Record extracts:

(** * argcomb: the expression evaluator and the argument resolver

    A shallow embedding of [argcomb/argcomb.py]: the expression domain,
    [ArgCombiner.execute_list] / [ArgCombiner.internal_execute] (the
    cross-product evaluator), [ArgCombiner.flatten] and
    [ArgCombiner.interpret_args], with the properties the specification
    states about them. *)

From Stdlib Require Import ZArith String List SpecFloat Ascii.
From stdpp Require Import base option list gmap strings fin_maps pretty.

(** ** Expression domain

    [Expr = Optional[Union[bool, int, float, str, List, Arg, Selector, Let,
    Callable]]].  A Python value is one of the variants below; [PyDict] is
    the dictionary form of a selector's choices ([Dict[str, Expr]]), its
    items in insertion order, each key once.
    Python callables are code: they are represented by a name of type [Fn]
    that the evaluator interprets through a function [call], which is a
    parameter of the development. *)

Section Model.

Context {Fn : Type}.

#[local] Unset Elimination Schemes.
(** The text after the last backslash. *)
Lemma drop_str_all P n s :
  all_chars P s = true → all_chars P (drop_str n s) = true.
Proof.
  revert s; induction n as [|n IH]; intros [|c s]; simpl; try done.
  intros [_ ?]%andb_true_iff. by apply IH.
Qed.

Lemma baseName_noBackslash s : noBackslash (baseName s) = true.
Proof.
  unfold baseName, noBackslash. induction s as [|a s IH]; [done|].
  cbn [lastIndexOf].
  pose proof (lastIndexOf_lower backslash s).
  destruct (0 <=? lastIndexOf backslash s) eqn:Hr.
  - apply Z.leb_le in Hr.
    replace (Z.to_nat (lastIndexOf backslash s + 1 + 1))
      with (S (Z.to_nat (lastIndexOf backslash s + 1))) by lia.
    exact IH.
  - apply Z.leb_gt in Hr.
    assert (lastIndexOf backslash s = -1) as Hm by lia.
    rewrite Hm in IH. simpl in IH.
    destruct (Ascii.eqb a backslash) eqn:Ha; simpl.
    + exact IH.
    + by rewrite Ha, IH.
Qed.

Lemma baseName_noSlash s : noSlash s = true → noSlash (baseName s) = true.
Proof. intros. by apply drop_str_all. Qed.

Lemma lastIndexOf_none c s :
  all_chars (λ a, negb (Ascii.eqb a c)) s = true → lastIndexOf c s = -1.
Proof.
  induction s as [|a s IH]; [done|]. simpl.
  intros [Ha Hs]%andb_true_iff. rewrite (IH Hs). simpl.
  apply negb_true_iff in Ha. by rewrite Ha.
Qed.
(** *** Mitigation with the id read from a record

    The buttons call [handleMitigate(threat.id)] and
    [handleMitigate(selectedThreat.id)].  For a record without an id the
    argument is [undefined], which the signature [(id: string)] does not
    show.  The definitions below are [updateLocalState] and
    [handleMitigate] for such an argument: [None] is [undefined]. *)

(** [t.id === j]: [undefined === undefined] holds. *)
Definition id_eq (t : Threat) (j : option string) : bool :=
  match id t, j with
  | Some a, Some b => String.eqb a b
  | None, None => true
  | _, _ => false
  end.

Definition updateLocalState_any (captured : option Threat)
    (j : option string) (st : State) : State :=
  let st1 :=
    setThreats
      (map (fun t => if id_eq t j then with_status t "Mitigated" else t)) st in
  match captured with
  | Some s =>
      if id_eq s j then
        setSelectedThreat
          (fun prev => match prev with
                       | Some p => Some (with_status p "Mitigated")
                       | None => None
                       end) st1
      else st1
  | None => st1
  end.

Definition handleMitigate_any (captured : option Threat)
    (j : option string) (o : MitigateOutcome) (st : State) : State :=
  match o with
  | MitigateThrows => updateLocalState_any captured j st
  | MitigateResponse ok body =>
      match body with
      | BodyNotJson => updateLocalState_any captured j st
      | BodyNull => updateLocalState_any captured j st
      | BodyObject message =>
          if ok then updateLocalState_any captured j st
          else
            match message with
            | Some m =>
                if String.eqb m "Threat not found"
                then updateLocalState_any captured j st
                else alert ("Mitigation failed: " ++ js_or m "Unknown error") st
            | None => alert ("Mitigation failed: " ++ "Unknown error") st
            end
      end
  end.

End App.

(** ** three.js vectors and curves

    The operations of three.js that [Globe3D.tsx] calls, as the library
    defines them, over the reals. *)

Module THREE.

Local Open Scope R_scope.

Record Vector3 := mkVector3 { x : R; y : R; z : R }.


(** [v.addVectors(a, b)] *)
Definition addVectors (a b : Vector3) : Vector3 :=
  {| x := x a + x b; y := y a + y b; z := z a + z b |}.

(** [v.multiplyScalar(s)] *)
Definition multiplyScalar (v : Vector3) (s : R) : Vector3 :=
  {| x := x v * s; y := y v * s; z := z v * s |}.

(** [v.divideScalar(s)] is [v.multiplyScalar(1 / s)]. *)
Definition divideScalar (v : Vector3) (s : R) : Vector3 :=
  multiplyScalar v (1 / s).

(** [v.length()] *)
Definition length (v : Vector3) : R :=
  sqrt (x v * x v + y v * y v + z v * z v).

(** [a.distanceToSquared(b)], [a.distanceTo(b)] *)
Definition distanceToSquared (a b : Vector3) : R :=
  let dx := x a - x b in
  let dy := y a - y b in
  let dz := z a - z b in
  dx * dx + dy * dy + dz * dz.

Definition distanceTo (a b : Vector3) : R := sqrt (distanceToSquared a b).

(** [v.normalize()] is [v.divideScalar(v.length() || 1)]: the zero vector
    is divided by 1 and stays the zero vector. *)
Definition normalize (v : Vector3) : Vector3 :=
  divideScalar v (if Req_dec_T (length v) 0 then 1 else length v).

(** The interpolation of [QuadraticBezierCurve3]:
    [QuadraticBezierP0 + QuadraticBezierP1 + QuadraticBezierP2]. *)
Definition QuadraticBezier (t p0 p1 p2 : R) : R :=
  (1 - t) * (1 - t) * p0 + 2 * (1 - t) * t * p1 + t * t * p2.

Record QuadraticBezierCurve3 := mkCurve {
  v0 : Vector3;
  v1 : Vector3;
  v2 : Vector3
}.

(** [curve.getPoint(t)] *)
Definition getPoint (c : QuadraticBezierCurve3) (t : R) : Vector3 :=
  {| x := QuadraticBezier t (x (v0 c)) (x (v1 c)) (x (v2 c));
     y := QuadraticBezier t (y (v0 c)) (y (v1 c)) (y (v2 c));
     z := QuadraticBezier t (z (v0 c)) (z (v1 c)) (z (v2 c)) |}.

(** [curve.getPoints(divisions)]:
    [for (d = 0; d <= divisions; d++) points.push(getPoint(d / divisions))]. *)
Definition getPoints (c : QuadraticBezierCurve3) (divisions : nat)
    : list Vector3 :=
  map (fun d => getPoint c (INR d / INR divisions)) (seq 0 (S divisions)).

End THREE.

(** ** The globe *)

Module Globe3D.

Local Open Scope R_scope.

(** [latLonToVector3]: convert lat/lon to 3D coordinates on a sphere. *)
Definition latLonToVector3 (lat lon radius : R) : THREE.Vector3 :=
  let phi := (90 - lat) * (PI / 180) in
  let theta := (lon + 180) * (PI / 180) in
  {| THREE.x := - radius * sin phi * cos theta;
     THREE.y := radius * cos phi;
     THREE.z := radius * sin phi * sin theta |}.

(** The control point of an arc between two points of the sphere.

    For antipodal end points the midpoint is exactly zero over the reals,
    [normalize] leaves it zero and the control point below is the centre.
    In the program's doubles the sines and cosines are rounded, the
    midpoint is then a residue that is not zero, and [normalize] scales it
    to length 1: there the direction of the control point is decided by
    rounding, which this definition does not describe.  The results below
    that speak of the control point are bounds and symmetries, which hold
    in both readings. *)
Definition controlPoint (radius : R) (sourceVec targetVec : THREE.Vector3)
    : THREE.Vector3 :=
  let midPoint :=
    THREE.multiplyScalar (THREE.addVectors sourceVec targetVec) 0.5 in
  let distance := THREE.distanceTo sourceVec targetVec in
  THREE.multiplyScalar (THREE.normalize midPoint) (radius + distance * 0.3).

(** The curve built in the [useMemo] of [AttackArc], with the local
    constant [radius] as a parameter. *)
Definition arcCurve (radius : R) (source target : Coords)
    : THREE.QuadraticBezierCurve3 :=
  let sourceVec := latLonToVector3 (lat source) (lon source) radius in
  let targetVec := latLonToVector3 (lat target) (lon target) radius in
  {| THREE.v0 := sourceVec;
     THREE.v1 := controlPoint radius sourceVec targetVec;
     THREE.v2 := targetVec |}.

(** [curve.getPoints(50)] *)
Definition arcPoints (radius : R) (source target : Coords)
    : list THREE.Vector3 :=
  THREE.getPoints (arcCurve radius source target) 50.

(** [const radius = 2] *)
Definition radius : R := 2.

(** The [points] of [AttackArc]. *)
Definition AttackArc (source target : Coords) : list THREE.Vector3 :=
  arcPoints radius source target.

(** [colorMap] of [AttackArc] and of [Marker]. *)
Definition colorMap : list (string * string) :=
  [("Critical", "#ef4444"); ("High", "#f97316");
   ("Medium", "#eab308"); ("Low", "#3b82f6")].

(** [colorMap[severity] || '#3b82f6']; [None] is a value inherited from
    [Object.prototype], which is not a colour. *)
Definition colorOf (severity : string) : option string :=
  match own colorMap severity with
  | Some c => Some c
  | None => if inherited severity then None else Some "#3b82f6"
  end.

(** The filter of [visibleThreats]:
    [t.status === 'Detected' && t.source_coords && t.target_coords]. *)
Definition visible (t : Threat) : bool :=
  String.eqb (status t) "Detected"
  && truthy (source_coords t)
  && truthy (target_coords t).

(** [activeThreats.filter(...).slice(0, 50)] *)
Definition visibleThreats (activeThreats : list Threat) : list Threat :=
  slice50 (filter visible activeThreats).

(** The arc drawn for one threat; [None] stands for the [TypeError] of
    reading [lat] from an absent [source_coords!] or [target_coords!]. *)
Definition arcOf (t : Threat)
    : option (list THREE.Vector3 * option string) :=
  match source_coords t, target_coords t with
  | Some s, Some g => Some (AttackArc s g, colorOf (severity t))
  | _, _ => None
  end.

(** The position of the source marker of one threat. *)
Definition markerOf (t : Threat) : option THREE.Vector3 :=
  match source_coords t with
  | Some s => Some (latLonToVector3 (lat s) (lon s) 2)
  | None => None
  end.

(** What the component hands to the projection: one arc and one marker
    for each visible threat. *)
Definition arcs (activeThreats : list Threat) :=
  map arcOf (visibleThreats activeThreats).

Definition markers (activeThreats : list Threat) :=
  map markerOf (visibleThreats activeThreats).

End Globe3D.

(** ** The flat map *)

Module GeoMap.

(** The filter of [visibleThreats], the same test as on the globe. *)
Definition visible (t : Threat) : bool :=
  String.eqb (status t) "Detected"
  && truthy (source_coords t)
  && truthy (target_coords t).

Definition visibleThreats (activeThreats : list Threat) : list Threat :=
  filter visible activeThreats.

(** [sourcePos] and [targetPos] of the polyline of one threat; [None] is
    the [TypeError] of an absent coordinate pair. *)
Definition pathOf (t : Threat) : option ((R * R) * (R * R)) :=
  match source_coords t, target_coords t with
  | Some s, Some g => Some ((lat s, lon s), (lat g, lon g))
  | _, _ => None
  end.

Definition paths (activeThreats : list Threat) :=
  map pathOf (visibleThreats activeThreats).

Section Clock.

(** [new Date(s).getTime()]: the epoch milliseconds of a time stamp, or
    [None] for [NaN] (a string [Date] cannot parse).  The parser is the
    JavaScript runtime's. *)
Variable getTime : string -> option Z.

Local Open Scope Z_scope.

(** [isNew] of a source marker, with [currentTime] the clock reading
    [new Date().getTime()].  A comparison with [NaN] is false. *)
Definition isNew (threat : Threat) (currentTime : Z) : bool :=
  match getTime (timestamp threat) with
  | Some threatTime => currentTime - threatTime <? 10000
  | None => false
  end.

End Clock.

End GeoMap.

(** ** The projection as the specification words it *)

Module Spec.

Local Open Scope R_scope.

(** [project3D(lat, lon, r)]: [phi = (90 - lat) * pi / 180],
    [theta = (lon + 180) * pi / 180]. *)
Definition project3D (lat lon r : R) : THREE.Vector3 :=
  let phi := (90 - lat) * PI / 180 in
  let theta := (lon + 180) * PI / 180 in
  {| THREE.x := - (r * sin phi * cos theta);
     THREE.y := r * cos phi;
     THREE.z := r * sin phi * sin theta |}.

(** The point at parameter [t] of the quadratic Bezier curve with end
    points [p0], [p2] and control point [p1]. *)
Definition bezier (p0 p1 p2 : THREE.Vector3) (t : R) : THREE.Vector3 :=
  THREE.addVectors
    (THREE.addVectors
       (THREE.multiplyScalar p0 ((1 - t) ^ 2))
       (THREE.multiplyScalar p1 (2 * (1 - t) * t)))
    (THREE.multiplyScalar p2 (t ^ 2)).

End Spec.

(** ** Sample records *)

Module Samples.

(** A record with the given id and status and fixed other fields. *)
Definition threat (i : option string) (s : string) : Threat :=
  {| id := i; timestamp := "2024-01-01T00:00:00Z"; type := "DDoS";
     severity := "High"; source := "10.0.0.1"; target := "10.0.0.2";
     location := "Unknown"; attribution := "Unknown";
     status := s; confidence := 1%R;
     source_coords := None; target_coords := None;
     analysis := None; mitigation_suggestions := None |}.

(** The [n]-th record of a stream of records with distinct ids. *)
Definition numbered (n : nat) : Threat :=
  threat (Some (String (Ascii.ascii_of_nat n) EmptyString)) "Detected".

How to complete this task:
Go through the listing above and write out exactly the lines starting with the one holding "(** [const radius = 2] *)" and running through the one holding "[Object.prototype], which is", ends included, and no others.

Result of the task:
(** [const radius = 2] *)
Definition radius : R := 2.

(** The [points] of [AttackArc]. *)
Definition AttackArc (source target : Coords) : list THREE.Vector3 :=
  arcPoints radius source target.

(** [colorMap] of [AttackArc] and of [Marker]. *)
Definition colorMap : list (string * string) :=
  [("Critical", "#ef4444"); ("High", "#f97316");
   ("Medium", "#eab308"); ("Low", "#3b82f6")].

(** [colorMap[severity] || '#3b82f6']; [None] is a value inherited from
    [Object.prototype], which is not a colour. *)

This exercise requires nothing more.